● **DESCRIPTION OF THE TASK**
Please retype the material beneath this task exactly, starting with its first line and finishing with the line containing "assert (a +".

● **DATA**
Lemma mark_free_chain m a bs e p sz :
  chain m a bs e → live_block a bs p sz →
  chain (set_free m (p - HDR) 1) a (mark_free p a bs) e.
Proof.
  revert a. induction bs as [|b rest IH]; intros a Hc Hl; [done|].
  pose proof Hc as [Hh Hc']. pose proof (chain_bound _ _ _ _ Hc') as Hbd.
  simpl. destruct (decide (p = a + HDR)) as [->|Hne].
  - replace (a + HDR - HDR) with a by lia.
    split; [|eapply chain_ext; [|exact Hc']].
    + unfold_hdr. simpl. destruct Hh as (H1 & H2 & H3 & H4 & H5 & H6). by mem_simpl.
    + intros x Hx. pose proof (hdr_byte_bound _ _ _ _ _ Hc' Hx).
      destruct Hh as (_ & _ & _ & _ & Hb0 & _).
      unfold set_free, HDR in *. by mem_simpl.
  - destruct Hl as [(_ & ? & _)|Hl]; [done|].
    assert (a + HDR + b_size b + HDR ≤ p) as Hp.
    { clear -Hc' Hl. revert Hc' Hl. generalize (a + HDR + b_size b).
      induction rest as [|c rest IH]; intros q; simpl; [done|].
      intros [(_ & _ & _ & _ & Hc0 & _) Hc] [(_ & -> & _)|Hl]; [lia|].
      pose proof (IH _ Hc Hl). unfold HDR in *; lia. }
    split; [|by apply IH].
    replace (match mark_free p (a + HDR + b_size b) rest with [] => 0 | _ => a + HDR + b_size b end)
      with (match rest with [] => 0 | _ => a + HDR + b_size b end)
      by (destruct rest; simpl; [done|case_decide; done]).
    eapply hdr_ok_ext; [|exact Hh]. intros x Hx. destruct Hh as (_ & _ & _ & _ & Hb0 & _).
    unfold set_free, HDR in *. by mem_simpl.
Qed.

(** ** Facts about the block lists *)

Lemma no_adj_free_cons b rest :
  no_adj_free (b :: rest) ↔
  (∀ c rest', rest = c :: rest' → ¬ (b_free b = true ∧ b_free c = true)) ∧ no_adj_free rest.
Proof. simpl. destruct rest as [|c rest]; naive_solver. Qed.

Lemma alloc_at_no_adj size a bs p bs' :
  no_adj_free bs → alloc_at size a bs = Some (p, bs') → no_adj_free bs'.
Proof.
  revert a bs'. induction bs as [|b rest IH]; intros a bs' Hn Hal; [done|].
  rewrite alloc_at_cons in Hal. rewrite no_adj_free_cons in Hn. destruct Hn as [Hn1 Hn2].
  case_decide as Hd.
  - simplify_eq. destruct Hd as [Hb _]. unfold carve.
    case_decide; simpl; (destruct rest as [|c rest]; [naive_solver|]);
      specialize (Hn1 c rest eq_refl); naive_solver.
  - destruct (alloc_at size (a + HDR + b_size b) rest) as [[q r]|] eqn:Hr; simplify_eq/=.
    specialize (IH _ _ Hn2 Hr). split; [|done].
    destruct r as [|c r]; [done|]. intros [Hb Hc].
    destruct rest as [|d rest]; [done|]. rewrite alloc_at_cons in Hr.
    case_decide as Hd2.
    + simplify_eq. unfold carve in *. case_decide; simplify_eq/=; done.
    + destruct (alloc_at size _ rest) as [[? ?]|]; simplify_eq/=.
      by apply (Hn1 c rest).
Qed.

Lemma merge_from_no_adj b rest : no_adj_free (merge_from b rest).
Proof.
  revert b. induction rest as [|c rest IH]; intros b; simpl; [done|].
  case_decide as Hd; [apply IH|]. apply no_adj_free_cons. split; [|apply IH].
  intros d r Hr [Hb Hf]. apply Hd. split; [done|].
  clear -Hr Hf. revert c Hr. induction rest as [|c' rest IH]; intros c; simpl.
  { intros [= -> _]. done. }
  case_decide as Hd2; [|by intros [= -> _]]. naive_solver.
Qed.

Lemma merge_no_adj bs : no_adj_free (merge bs).
Proof. destruct bs; [done|]. apply merge_from_no_adj. Qed.

(** A list without adjacent free blocks is a fixed point of merging. *)
Lemma merge_from_id b rest : no_adj_free (b :: rest) → merge_from b rest = b :: rest.
Proof.
  revert b. induction rest as [|c rest IH]; intros b; [done|].
  rewrite no_adj_free_cons. intros [H1 H2]. cbn [merge_from].
  rewrite decide_False by (by eapply H1). by rewrite IH.
Qed.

● **SOLUTION FOR THIS PROBLEM**
Lemma mark_free_chain m a bs e p sz :
  chain m a bs e → live_block a bs p sz →
  chain (set_free m (p - HDR) 1) a (mark_free p a bs) e.
Proof.
  revert a. induction bs as [|b rest IH]; intros a Hc Hl; [done|].
  pose proof Hc as [Hh Hc']. pose proof (chain_bound _ _ _ _ Hc') as Hbd.
  simpl. destruct (decide (p = a + HDR)) as [->|Hne].
  - replace (a + HDR - HDR) with a by lia.
    split; [|eapply chain_ext; [|exact Hc']].
    + unfold_hdr. simpl. destruct Hh as (H1 & H2 & H3 & H4 & H5 & H6). by mem_simpl.
    + intros x Hx. pose proof (hdr_byte_bound _ _ _ _ _ Hc' Hx).
      destruct Hh as (_ & _ & _ & _ & Hb0 & _).
      unfold set_free, HDR in *. by mem_simpl.
  - destruct Hl as [(_ & ? & _)|Hl]; [done|].
    assert (a + HDR + b_size b + HDR ≤ p) as Hp.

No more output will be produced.